Here we see that tradition survives when injected with modernity. Historically, a Japanese concealed weapon used for throwing was referred to as a Hira-shuriken, but in modern times it is known as a throwing or ninja star. Whilst previously this term was used for any star made of metal everyday items, they later tended to be made of the relatively modern alloys stainless or carbon steel.
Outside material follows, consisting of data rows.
Lemma anchors_after_selection (a : coord) (path : list coord) (W O : Z) :
  exists keep : list bool,
    List.length keep = List.length path
    /\ anchors_after a path W O = map snd (filter fst (combine keep path)).
Proof.
  revert a. induction path as [|v path IH]; intros a.
  - exists []. split; reflexivity.
  - cbn [anchors_after].
    destruct ((fst v >? fst a + W - O) || (snd v >? snd a + W - O)).
    + destruct (IH v) as (keep & Hlen & Hk). exists (true :: keep).
      cbn. rewrite Hlen, Hk. split; reflexivity.
    + destruct (IH a) as (keep & Hlen & Hk). exists (false :: keep).
      cbn. rewrite Hlen, Hk. split; reflexivity.
Qed.

(** X7: whatever the path, [W] and [O], the anchors after the first one are
    vertices of the path, taken in the order of the path, each vertex at
    most once: the windows start nowhere but at [(0, 0)] and on the path. *)
Theorem anchors_are_path_vertices (path : list coord) (W O : Z) :
  exists keep : list bool,
    List.length keep = List.length path
    /\ compute_window_starts path W O
       = Ok ((0, 0) :: map snd (filter fst (combine keep path))).
Proof.
  destruct (anchors_after_selection (0, 0) path W O) as (keep & Hlen & Hk).
  exists keep. split; [exact Hlen|].
  rewrite compute_window_starts_anchors, Hk. reflexivity.
Qed.

Lemma anchors_after_cover (a : coord) (path : list coord) (W O : Z) :
  O <= W -> Forall (le2 a) path -> StronglySorted le2 path ->
  forall v, In v path ->
    exists b, In b (a :: anchors_after a path W O)
      /\ le2 b v
      /\ fst v <= fst b + (W - O) /\ snd v <= snd b + (W - O).
Proof.
  intros HWO. revert a.
  induction path as [|v0 path IH]; intros a Ha Hs v Hv; [destruct Hv|].
  apply Forall_cons_iff in Ha. destruct Ha as [Hav0 Ha].
  apply StronglySorted_inv in Hs. destruct Hs as [Hs Hv0].
  cbn [anchors_after].
  destruct ((fst v0 >? fst a + W - O) || (snd v0 >? snd a + W - O)) eqn:E.
  - destruct Hv as [<-|Hv].
    + exists v0. split; [right; left; reflexivity|].
      split; [apply le2_refl | lia].
    + destruct (IH v0 Hv0 Hs v Hv) as (b & Hb & Hle).
      exists b. split; [right; exact Hb | exact Hle].
  - destruct Hv as [<-|Hv].
    + exists a. split; [left; reflexivity|]. split; [exact Hav0|].
      apply orb_false_iff in E. rewrite !Z.gtb_ltb, !Z.ltb_ge in E. lia.
    + destruct (IH a Ha Hs v Hv) as (b & Hb & Hle).
      exists b. split; [|exact Hle].
      destruct Hb as [<-|Hb]; [left; reflexivity | right; exact Hb].
Qed.

(** X8: for the path of a CIGAR string and [W >= O], every vertex of the
    path is covered: some anchor lies at or before the vertex, and the
    vertex is at most [W - O] beyond that anchor in each coordinate. *)
Theorem path_vertices_are_covered (cigar : string) (path ws : list coord)
  (W O : Z) (v : coord) :
  cigar_to_coords cigar = Ok path -> O <= W ->
  compute_window_starts path W O = Ok ws -> In v path ->
  exists a, In a ws /\ le2 a v
    /\ fst v <= fst a + (W - O) /\ snd v <= snd a + (W - O).
Proof.
  rewrite compute_window_starts_anchors.
  intros Hpath HWO Hws Hv. apply cigar_to_coords_returns in Hpath.
  destruct Hpath as [_ ->].
  apply Ok_injective in Hws. subst ws.
  destruct (trace_sorted (finditer cigar) (0, 0) (finditer_well_formed cigar))
    as [Hall Hsorted].
  apply (anchors_after_cover (0, 0) _ W O HWO); [| |exact Hv].
  - constructor; [apply le2_refl | exact Hall].
  - constructor; assumption.
Qed.

Lemma path_vertices_are_covered_witness :
  cigar_to_coords "10=10=" = Ok [(0, 0); (10, 10); (20, 20)]
  /\ 4 <= 16
  /\ compute_window_starts [(0, 0); (10, 10); (20, 20)] 16 4
     = Ok [(0, 0); (20, 20)]
  /\ In (10, 10) [(0, 0); (10, 10); (20, 20)]
  /\ exists a, In a [(0, 0); (20, 20)] /\ le2 a (10, 10)
       /\ fst (10, 10) <= fst a + (16 - 4)
       /\ snd (10, 10) <= snd a + (16 - 4).
Proof.
  split; [reflexivity|]. split; [discriminate|]. split; [reflexivity|].
  split; [right; left; reflexivity|].
  apply (path_vertices_are_covered "10=10=" [(0, 0); (10, 10); (20, 20)]
           [(0, 0); (20, 20)] 16 4 (10, 10));
    [reflexivity | discriminate | reflexivity | right; left; reflexivity].
Defined.

Lemma anchors_after_all (a : coord) (path : list coord) (W O : Z) :
  W < O -> Forall (le2 a) path -> StronglySorted le2 path ->
  anchors_after a path W O = path.
Proof.
  intros HWO. revert a.
  induction path as [|v path IH]; intros a Ha Hs; [reflexivity|].
  apply Forall_cons_iff in Ha. destruct Ha as [Hav Ha].
  apply StronglySorted_inv in Hs. destruct Hs as [Hs Hv].
  cbn [anchors_after].
  assert (E : (fst v >? fst a + W - O) || (snd v >? snd a + W - O) = true).
  { apply orb_true_iff. left. rewrite Z.gtb_ltb, Z.ltb_lt.
    destruct Hav as [Hav _]. lia. }
  rewrite E. f_equal. exact (IH v Hv Hs).
Qed.

(** X9: with an overlap larger than the window, [W < O], every vertex of the
    path of a CIGAR string becomes an anchor, its first vertex [(0, 0)]
    too: the anchors are [(0, 0)] followed by the whole path, so that the
    first window is drawn twice. *)
Theorem overlap_beyond_window (cigar : string) (path : list coord)
  (W O : Z) :
  cigar_to_coords cigar = Ok path -> W < O ->
  compute_window_starts path W O = Ok ((0, 0) :: path)
  /\ nth_error path 0 = Some (0, 0).
Proof.
  rewrite compute_window_starts_anchors.
  intros Hpath HWO. apply cigar_to_coords_returns in Hpath.
  destruct Hpath as [_ ->].
  destruct (trace_sorted (finditer cigar) (0, 0) (finditer_well_formed cigar))
    as [Hall Hsorted].
  split; [|reflexivity]. f_equal. f_equal.
  apply (anchors_after_all (0, 0) _ W O HWO).
  - constructor; [apply le2_refl | exact Hall].
  - constructor; assumption.
Qed.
Corresponding with this traditional versus modern clash in manufacturing, the current perceptions of the throwing star differ from their origins. Unlike their revere today, the stars were thought expendable by Samurai warriors hence haven’t been preserved over time. Current replicas do however resemble the originals, thanks to the ready availability of carbon steel from which they could be made has increased due to its wide array of uses.
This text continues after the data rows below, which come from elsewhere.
(** * faad2_debug: ADTS framing, header dump and decode driver

    A shallow embedding of [scripts/faad2_debug.c].  Buffers are lists of
    bytes, a [(pointer, length)] pair of the C code is one list, C integers
    are [Z] with the conversions of the C code written out (LP64: [int] is
    32 bits, [size_t] and [unsigned long] are 64 bits), and the FAAD2
    library, [atoi] and the file system are parameters of the driver. *)

From Stdlib Require Import ZArith List Lia Bool.
From Stdlib.Strings Require Import Byte.
From Stdlib.Strings Require String.
Import ListNotations.
Open Scope Z_scope.

(** ** Machine integers *)

Module CInt.

Definition to_uint8 (z : Z) : Z := z mod 2 ^ 8.
Definition to_uint16 (z : Z) : Z := z mod 2 ^ 16.
Definition to_size_t (z : Z) : Z := z mod 2 ^ 64.
Definition to_ulong (z : Z) : Z := z mod 2 ^ 64.

(** Conversion to [int]: two's complement on 32 bits. *)
Definition to_int (z : Z) : Z := (z + 2 ^ 31) mod 2 ^ 32 - 2 ^ 31.

Definition INT32_MAX : Z := 2 ^ 31 - 1.
Definition SIZE_MAX : Z := 2 ^ 64 - 1.

End CInt.
Import CInt.

Definition ADTS_HEADER_SIZE : Z := 7.

(** [data[i]] for a [const uint8_t *data], promoted to [int]. *)
Definition byte_val (b : byte) : Z := Z.of_N (Byte.to_N b).

Definition byte_at (data : list byte) (i : Z) : Z :=
  byte_val (nth (Z.to_nat i) data x00).

(** [data + p] for a buffer that ends where [data] ends. *)
Definition slice (data : list byte) (p : Z) : list byte :=
  skipn (Z.to_nat p) data.

(** ** The header record *)

Record adts_header_t : Type := mk_adts_header {
  syncword : Z;
  id : Z;
  layer : Z;
  protection_absent : Z;
  profile : Z;
  sf_index : Z;
  private_bit : Z;
  channel_config : Z;
  original : Z;
  home : Z;
  copyright_bit : Z;
  copyright_start : Z;
  frame_length : Z;
  buffer_fullness : Z;
  num_raw_blocks : Z
}.

(** [parse_adts_header]: [None] is the C return value -1, [Some hdr] is 0
    with [*hdr] filled in.  [len] is the length of the slice. *)
Definition parse_adts_header (data : list byte) : option adts_header_t :=
  let len := Z.of_nat (length data) in
  let d := byte_at data in
  if len <? ADTS_HEADER_SIZE then None
  else if negb (d 0 =? 0xFF) || negb (Z.land (d 1) 0xF0 =? 0xF0) then None
  else Some {|
    syncword := to_uint16 0xFFF;
    id := to_uint8 (Z.land (Z.shiftr (d 1) 3) 0x01);
    layer := to_uint8 (Z.land (Z.shiftr (d 1) 1) 0x03);
    protection_absent := to_uint8 (Z.land (d 1) 0x01);
    profile := to_uint8 (Z.land (Z.shiftr (d 2) 6) 0x03);
    sf_index := to_uint8 (Z.land (Z.shiftr (d 2) 2) 0x0F);
    private_bit := to_uint8 (Z.land (Z.shiftr (d 2) 1) 0x01);
    channel_config :=
      to_uint8 (Z.lor (Z.shiftl (Z.land (d 2) 0x01) 2)
                      (Z.land (Z.shiftr (d 3) 6) 0x03));
    original := to_uint8 (Z.land (Z.shiftr (d 3) 5) 0x01);
    home := to_uint8 (Z.land (Z.shiftr (d 3) 4) 0x01);
    copyright_bit := to_uint8 (Z.land (Z.shiftr (d 3) 3) 0x01);
    copyright_start := to_uint8 (Z.land (Z.shiftr (d 3) 2) 0x01);
    frame_length :=
      to_uint16 (Z.lor (Z.lor (Z.shiftl (Z.land (d 3) 0x03) 11)
                              (Z.shiftl (d 4) 3))
                       (Z.land (Z.shiftr (d 5) 5) 0x07));
    buffer_fullness :=
      to_uint16 (Z.lor (Z.shiftl (Z.land (d 5) 0x1F) 6)
                       (Z.land (Z.shiftr (d 6) 2) 0x3F));
    num_raw_blocks := to_uint8 (Z.land (d 6) 0x03)
  |}.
It’s purpose of course has changed over time. Contrary to popular belief, shuriken were not primarily intended as a killing weapon, Shuriken were primarily used to cause either nuisance or distraction. Targets were primarily the eyes, face, hands, or feet—the areas most exposed under armor. The shuriken would sometimes be thrown in a way that cuts the opponent and becomes lost, later causing the opponent to believe that they were cut by an invisible swordsman.
Shuriken, were also used in other innovative ways; they might be wrapped in fuse to be lit and thrown to cause fire , embedded in the ground injuring those who stepped on them, or wrapped in a cloth soaked in poison and lit to cover an area with a cloud of poisonous smoke. There are reports of shuriken being coated with poison, while other reports indicate that shuriken may have been buried in dirt or animal feces to cause a then-incurable tetanus infection.
Once a cheap throwaway item, in its new carbon steel state throwing stars are revered collectibles. Shanghai Metal Corporation agrees on the value of carbon steel and is a manufacturer of this and other value added metal products similar to those mentioned in this article. If you would like to find out more, check out our website, LinkedIn, Twitter, and Facebook.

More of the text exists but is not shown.